### Information
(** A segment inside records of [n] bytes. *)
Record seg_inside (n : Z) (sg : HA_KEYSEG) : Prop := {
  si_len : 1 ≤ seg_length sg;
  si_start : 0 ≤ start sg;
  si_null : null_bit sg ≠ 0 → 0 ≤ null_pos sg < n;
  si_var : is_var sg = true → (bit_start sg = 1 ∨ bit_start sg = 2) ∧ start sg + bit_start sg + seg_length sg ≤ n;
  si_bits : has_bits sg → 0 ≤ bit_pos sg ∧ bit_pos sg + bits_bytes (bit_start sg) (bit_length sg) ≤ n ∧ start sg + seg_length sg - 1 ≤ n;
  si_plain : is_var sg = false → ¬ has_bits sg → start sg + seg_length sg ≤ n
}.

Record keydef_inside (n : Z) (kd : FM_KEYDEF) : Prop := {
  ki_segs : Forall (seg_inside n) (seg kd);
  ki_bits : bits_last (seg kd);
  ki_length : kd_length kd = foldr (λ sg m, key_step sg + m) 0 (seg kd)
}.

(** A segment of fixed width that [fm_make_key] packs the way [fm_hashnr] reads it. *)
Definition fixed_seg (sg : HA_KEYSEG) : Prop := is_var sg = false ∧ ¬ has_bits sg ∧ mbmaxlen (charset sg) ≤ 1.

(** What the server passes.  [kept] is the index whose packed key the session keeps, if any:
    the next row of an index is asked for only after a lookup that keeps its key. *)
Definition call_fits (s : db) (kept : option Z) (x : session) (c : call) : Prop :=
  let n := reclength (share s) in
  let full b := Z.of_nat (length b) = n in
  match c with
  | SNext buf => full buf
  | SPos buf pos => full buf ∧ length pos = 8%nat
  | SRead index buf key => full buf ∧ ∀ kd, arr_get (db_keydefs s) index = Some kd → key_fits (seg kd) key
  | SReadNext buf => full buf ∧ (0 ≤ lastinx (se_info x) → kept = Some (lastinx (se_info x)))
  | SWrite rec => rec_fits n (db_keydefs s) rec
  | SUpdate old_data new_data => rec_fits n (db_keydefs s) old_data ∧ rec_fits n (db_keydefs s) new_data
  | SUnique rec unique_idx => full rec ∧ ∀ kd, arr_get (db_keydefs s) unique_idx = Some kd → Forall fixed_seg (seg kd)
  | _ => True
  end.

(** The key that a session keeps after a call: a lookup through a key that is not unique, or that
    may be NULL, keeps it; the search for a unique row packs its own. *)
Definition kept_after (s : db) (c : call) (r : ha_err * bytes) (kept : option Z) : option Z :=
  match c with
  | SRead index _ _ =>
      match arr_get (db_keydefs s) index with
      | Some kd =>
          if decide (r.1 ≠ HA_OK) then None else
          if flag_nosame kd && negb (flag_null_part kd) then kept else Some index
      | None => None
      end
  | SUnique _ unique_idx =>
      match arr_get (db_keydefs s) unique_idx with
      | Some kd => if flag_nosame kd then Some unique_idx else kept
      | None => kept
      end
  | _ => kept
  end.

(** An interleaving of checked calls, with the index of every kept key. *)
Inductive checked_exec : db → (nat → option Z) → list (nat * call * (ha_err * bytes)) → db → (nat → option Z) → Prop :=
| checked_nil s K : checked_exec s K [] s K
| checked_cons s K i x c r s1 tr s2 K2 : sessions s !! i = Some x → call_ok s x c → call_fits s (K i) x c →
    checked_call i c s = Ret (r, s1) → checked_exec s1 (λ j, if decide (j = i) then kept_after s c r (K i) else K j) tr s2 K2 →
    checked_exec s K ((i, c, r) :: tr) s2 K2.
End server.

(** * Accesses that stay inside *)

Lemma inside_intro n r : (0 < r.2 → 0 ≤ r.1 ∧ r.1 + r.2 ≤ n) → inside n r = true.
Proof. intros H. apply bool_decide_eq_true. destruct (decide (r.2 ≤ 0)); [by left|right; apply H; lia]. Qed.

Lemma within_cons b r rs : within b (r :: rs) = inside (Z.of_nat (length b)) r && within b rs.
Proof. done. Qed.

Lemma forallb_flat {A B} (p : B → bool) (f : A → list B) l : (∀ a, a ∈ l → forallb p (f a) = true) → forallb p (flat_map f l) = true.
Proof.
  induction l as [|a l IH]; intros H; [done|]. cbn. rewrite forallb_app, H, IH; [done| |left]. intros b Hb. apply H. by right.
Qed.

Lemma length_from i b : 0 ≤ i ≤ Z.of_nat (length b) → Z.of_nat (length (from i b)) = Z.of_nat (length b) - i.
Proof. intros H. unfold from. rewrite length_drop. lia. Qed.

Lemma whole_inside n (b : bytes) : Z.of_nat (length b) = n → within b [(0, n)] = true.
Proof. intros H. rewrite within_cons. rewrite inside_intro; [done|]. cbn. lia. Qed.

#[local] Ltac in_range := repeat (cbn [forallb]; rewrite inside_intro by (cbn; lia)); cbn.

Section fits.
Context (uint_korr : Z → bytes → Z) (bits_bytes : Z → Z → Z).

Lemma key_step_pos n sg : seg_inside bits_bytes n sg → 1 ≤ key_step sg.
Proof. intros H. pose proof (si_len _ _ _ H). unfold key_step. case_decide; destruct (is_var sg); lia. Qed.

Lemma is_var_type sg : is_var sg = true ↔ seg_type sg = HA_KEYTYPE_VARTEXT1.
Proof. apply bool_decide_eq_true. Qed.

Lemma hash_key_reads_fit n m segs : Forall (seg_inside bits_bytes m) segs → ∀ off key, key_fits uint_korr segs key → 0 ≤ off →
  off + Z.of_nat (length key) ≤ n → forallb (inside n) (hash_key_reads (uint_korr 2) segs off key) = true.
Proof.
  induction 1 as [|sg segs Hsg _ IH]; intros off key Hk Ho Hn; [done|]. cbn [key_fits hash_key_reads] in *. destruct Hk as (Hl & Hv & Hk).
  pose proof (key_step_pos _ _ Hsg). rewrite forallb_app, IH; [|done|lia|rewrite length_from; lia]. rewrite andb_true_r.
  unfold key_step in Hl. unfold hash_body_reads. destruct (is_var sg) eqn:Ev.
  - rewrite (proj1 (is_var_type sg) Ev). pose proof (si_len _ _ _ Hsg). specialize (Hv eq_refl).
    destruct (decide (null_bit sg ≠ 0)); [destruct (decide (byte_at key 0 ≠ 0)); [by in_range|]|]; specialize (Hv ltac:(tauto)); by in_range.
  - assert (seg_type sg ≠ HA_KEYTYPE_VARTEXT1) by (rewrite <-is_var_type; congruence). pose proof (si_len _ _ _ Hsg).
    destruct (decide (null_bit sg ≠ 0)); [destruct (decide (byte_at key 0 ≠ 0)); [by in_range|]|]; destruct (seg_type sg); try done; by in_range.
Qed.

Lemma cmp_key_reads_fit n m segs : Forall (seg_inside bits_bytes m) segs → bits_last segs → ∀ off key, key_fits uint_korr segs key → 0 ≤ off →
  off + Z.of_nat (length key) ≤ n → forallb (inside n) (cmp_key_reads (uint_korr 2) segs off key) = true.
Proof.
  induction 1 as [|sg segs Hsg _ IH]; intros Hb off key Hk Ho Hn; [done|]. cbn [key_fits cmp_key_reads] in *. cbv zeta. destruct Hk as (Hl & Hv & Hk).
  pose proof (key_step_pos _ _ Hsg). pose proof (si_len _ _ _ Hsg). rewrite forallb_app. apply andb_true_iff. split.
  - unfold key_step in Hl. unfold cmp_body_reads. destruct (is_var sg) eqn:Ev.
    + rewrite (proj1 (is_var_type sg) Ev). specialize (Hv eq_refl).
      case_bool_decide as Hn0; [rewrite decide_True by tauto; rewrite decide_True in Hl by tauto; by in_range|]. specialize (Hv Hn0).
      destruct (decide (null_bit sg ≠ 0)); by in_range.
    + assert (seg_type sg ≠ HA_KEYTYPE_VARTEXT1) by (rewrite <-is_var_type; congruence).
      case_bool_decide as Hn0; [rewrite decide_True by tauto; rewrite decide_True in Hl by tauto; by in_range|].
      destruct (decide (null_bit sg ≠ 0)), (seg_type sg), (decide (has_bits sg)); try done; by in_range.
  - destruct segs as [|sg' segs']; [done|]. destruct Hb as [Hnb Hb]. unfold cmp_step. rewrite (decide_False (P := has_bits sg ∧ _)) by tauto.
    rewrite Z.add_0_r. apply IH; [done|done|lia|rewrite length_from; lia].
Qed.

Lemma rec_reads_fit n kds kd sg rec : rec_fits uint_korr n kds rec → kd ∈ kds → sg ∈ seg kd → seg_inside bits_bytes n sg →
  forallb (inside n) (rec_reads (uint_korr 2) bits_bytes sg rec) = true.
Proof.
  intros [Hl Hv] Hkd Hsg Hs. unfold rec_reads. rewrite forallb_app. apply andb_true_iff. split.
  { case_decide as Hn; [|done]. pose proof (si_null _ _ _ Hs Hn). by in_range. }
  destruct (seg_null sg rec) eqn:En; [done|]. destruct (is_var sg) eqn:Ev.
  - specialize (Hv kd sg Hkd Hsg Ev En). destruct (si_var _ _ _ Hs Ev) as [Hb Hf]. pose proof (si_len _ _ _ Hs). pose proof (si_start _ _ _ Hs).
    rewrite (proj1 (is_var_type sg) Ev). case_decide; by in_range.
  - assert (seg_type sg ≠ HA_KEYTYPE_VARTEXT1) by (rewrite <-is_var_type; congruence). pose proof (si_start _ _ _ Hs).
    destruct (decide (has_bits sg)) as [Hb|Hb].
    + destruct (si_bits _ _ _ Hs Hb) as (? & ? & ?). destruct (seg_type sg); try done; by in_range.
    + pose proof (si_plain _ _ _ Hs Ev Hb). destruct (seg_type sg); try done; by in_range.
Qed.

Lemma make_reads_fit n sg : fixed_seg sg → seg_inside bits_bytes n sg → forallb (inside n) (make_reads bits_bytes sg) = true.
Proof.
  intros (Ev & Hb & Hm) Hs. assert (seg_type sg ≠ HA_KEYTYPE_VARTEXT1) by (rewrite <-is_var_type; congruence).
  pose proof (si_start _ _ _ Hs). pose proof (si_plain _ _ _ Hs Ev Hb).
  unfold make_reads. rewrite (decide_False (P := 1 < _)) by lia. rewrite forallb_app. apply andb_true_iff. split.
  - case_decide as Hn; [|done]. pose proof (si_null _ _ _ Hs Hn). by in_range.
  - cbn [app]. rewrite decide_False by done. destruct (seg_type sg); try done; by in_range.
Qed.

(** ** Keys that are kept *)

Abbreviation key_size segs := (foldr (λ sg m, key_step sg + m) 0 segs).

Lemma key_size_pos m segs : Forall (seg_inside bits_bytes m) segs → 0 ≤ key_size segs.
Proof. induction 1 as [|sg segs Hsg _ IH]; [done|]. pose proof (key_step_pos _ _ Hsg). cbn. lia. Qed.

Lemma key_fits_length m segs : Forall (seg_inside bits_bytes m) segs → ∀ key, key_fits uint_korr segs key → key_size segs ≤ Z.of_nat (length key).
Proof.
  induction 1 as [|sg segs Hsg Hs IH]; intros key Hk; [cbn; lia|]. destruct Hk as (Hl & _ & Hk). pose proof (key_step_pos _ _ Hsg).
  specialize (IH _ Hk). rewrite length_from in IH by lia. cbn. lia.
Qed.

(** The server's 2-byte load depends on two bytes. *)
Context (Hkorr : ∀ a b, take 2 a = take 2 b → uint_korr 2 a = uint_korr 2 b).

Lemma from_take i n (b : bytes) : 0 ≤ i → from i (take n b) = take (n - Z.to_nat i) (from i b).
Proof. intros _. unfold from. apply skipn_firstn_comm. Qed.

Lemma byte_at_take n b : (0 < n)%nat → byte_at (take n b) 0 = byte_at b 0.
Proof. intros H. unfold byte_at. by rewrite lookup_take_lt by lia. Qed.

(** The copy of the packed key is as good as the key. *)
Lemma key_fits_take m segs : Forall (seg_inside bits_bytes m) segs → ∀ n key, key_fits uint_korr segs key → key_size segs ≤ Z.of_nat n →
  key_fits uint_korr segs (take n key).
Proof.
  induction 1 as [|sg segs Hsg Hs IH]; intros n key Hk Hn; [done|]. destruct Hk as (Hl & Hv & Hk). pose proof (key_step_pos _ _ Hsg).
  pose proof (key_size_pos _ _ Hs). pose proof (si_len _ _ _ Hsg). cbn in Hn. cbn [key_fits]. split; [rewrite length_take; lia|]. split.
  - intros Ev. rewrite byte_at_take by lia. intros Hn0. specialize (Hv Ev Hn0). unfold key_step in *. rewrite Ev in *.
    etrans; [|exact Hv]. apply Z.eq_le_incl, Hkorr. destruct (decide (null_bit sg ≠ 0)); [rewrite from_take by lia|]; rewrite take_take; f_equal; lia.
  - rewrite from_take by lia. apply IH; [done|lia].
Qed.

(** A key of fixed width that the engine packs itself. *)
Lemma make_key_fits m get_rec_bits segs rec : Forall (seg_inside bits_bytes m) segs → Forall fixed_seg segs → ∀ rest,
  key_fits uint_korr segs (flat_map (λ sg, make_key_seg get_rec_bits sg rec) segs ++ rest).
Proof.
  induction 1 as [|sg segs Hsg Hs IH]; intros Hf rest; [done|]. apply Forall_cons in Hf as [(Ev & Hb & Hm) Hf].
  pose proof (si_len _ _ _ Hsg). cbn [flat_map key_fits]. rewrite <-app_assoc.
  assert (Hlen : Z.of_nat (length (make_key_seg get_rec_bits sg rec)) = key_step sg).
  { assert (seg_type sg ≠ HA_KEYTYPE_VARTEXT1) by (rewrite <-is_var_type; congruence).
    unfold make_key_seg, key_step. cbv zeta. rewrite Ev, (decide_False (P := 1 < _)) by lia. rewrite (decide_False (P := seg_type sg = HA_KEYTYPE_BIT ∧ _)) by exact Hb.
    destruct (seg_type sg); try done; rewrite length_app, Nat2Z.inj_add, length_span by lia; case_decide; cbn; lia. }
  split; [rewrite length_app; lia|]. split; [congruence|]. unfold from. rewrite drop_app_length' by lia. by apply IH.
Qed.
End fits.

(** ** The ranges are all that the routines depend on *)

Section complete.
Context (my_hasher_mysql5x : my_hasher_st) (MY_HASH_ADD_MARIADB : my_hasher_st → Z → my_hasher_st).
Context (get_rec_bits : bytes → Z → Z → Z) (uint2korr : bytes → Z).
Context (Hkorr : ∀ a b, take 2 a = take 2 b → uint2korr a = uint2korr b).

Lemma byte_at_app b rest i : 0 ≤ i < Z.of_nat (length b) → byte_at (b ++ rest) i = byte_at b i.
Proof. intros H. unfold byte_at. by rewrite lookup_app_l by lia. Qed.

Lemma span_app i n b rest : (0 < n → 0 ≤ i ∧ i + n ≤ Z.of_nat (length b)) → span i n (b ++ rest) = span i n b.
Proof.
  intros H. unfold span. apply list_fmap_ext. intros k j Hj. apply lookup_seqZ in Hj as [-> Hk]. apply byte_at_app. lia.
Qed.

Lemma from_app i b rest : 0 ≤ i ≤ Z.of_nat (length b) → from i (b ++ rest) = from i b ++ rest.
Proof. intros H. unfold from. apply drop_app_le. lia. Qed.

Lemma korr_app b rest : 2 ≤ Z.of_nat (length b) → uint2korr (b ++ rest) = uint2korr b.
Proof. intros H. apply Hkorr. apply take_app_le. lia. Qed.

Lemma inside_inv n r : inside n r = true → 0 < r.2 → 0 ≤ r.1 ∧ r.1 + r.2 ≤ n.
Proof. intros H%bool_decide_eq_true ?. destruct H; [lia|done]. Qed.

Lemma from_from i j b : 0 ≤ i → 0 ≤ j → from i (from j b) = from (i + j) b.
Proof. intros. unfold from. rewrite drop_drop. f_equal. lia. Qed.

### What is required
Every line above holding the string "right" should be listed.

### Written response
Proof. intros H. apply bool_decide_eq_true. destruct (decide (r.2 ≤ 0)); [by left|right; apply H; lia]. Qed.
  induction l as [|a l IH]; intros H; [done|]. cbn. rewrite forallb_app, H, IH; [done| |left]. intros b Hb. apply H. by right.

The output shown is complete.